It is contended that the First National Bank was without interest; that plaintiff did not ask for a judgment against the bank, but merely enjoined the bank’s proposed disposition of certain documents in its possession, and therefore it was not called upon to defend the suit or seek a dissolution of the injunction. It is true the bank was a mere stakeholder. There was no cause of action ex delicto alleged against it, and there were *1009no contractual relations between the plaintiff and the bank, but, as the bank was enjoined, it certainly had an interest in seeking the dissolution of the injunction which restrained it from complying with the instructions of its principal concerning the disposition of its principal's property.

We think the judgment is correct in every, respect, and it is therefore affirmed, at appellant’s cost.

On Rehearing.

ST. PAUI/, J.

The rehearing herein granted was restricted to the question of attorneys’ fees.

I.

The case is stated fully in our original opinion; but the only matters pertinent to the present inquiry are the following, which we quote therefrom, to wit:

“While the suit was instituted by way of injunction against the bank, its real purpose is to enforce the execution by defendants and the delivery to plaintiff of the original contract of lease. * * !!
“The bank filed an exception of no cause of action, an exception of nonjoinder of proper parties, and a motion to dissolve the injunction [on the same grounds]. The defendants, lessors, also filed an exception of no cause of action, and moved to dissolve the injunction.
“On the trial of the motions to dissolve the injunction the merits of the case were heard in full, and the court, with all the facts before it, overruled the exception of nonjoinder, sustained the exception of no cause of action, dissolved the injunction, and awarded the defendant bank $250 as attorneys’ fees, and awarded the defendants, Mrs. Rea et al., $500 as attorneys’ fees.”

II.

In Fariss v. Swift, 156 La. 12, 99 So. 893, this court said:

“Whenever an attachment or other conservatory writ is dissolved after hearing the merits, or so that it is impossible to differentiate between the attorney's services for dissolving the attachment [or injunction, or other writ] and those for defending the suit, such attorney’s fees cannot then form an element of the damages to be allowed for the wrongful issuance of the writ, ‘for to do so would be to allow the fees virtually for defending the suit on the merits, which is not permissible’ ” — citing Three Rivers Oil Co. v. Laurence, 153 La. 224, 95 So. 652. See, also, Kavanaugh v. Frost-Johnson Lumber Co., 149 La. 972, 90 So. 275.

III.

It is therefore clear that the defendants, Mrs. Rea et al., are not entitled to attorney’s fees.

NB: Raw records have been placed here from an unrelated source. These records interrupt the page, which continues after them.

(** ** The calls of the events *)

(** The names of the calls started and the pieces of arguments, in order. *)
Definition said_calls (es : list AssistantMessageEvent) : list (string + string) :=
  filtermap (fun e => match e with
                      | ToolCallStart _ _ name => Some (inl name)
                      | ToolCallDelta _ delta => Some (inr delta)
                      | _ => None
                      end) es.

Definition chunk_calls (chunk : OllamaChatChunk) : list (string + string) :=
  concat (map (fun tc => [inl (rf_name (rt_function tc)); inr (json_to_string (rf_arguments (rt_function tc)))])
            (default [] (rm_tool_calls (oc_message chunk)))).

Lemma said_calls_app es es' : said_calls (es ++ es') = said_calls es ++ said_calls es'.
Proof. apply filtermap_app. Qed.

Lemma finalize_said_nothing b : said_calls (fst (finalize_blocks b)) = [].
Proof. unfold finalize_blocks. destruct (drain_open_blocks b) as [l b']. cbn. by induction l as [|[] l IH]. Qed.

Definition calls {A} (m : M A) (l : list (string + string)) : Prop := forall s, said_calls (events_of_run m s) = l.

Lemma calls_bind {A B} (m : M A) (k : A -> M B) l l' :
  calls m l -> (forall x, calls (k x) l') -> calls (ebind m k) (l ++ l').
Proof.
  intros Hm Hk s. specialize (Hm s). unfold events_of_run, ebind in *. destruct (m s) as [[x es] s1].
  specialize (Hk x s1). unfold events_of_run in Hk. destruct (k x s1) as [[y es'] s2]. cbn [fst snd] in *.
  by rewrite said_calls_app, Hm, Hk.
Qed.
Lemma responses_line_spec ev s : going s ->
  match on_item (Some ev) s with
  | (Finish es, _) =>
    exists t, closes (blocks s) es t /\ text_chunks es = []
      /\ (is_error t = true \/ exists payload stop, reads ev payload /\ completes (event_type ev) payload = Some stop
             /\ t = Done (stop (saw_tool_call s)) (final_usage payload) cost_default /\ existsb is_call es = false)
  | (act, s') =>
    exists payload es, reads ev payload /\ completes (event_type ev) payload = None
      /\ (act = Continue es \/ act = Skip /\ es = [])
      /\ emits (blocks s) es (blocks s') /\ going s' /\ text_chunks es = event_texts (event_type ev) payload
      /\ saw_tool_call s' = (saw_tool_call s || existsb is_call es)%bool
  end.
Proof.
  intros Hs.
  assert (forall e, is_error e = true -> match finish (terminal e) s with
    | (Finish es, _) => exists t, closes (blocks s) es t /\ text_chunks es = []
      /\ (is_error t = true \/ exists payload stop, reads ev payload /\ completes (event_type ev) payload = Some stop
             /\ t = Done (stop (saw_tool_call s)) (final_usage payload) cost_default /\ existsb is_call es = false)
    | _ => False end) as Herr.
  { intros e He. assert (is_terminal e = true) as Ht by (by destruct e). destruct (terminal_events e s Ht) as [-> Hc].
    exists e. split; [done|]. split; [|by left]. by rewrite text_chunks_app, finalize_no_text, text_chunks_terminal. }
  cbn [on_item]. destruct (String.eqb_spec (event_type ev) SSE_TRANSPORT_ERROR_EVENT) as [_|Hn1].
  { specialize (Herr (event_error_network (provider ++ " " ++ ev_data ev)%string) eq_refl). by destruct (finish _ s) as [[]]. }
  destruct (String.eqb_spec (event_type ev) SSE_PROTOCOL_ERROR_EVENT) as [_|Hn2].
  { specialize (Herr (event_error (provider ++ " " ++ ev_data ev)%string) eq_refl). by destruct (finish _ s) as [[]]. }
  destruct (parse_payload (ev_data ev)) as [payload|e] eqn:Hp.
  2:{ specialize (Herr (event_error (provider ++ " JSON parse error: " ++ e)%string) eq_refl). by destruct (finish _ s) as [[]]. }
  assert (reads ev payload) as Hr by done. unfold on_event.
  pose proof (handle_event_spec (event_type ev) payload) as H. pose proof (handle_event_saws (event_type ev) payload) as Hw.
  destruct (handle_event (event_type ev) payload provider) as [m|m] eqn:Hev.
  - destruct H as [Hc Hm]. specialize (Hm s Hs). specialize (Hw s). unfold events_of_run in Hw.
    destruct (m s) as [[r es] s1] eqn:Hms. cbn [fst snd] in Hw. destruct Hm as (He & Htx & Hg). destruct r as [[]|message].
    + destruct es as [|e es]; cbn [is_nil]; exists payload; eexists; (do 2 (split; [done|])); (split; [by eauto|]); done.
    + pose proof (handle_event_clean (event_type ev) payload) as Hcl. rewrite Hev in Hcl. specialize (Hcl s). rewrite Hms in Hcl.
      destruct Hcl as [-> Hb]. destruct (terminal_events (event_error message) s1 eq_refl) as [-> Hcl].
      rewrite Hb in Hcl |- *. exists (event_error message). split; [done|]. split; [|by left].
      by rewrite text_chunks_app, finalize_no_text.
  - destruct (H s) as (s' & t & -> & Ht & Hcase). exists t. split; [by apply closes_now|].
    rewrite text_chunks_app, finalize_no_text, text_chunks_terminal by done. split; [done|].
    destruct Hcase as [?|(stop & Hc & ->)]; [by left|]. right. exists payload, stop. do 3 (split; [done|]).
    by rewrite existsb_app, finalize_no_call.
Qed.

As to the defendant bank it is true that, in the court below, it took no active part in the trial; nevertheless it did file an exception of no cause of action, based (as we read its original brief filed herein) .on the proposition that plaintiff had no right of action against it either ex- delicto or ex contractu. And the fact remains that its said exception was sustained by the court below at the same time that it dismissed the suit, whilst its exception of nonjoinder was expressly overruled; that it did not answer the appeal or ask this court to sustain said exception of nonjoinder, but on the contrary expressly (in its said brief) asked this court to affirm the judgment of the lower court sustaining its exception of no cause of action.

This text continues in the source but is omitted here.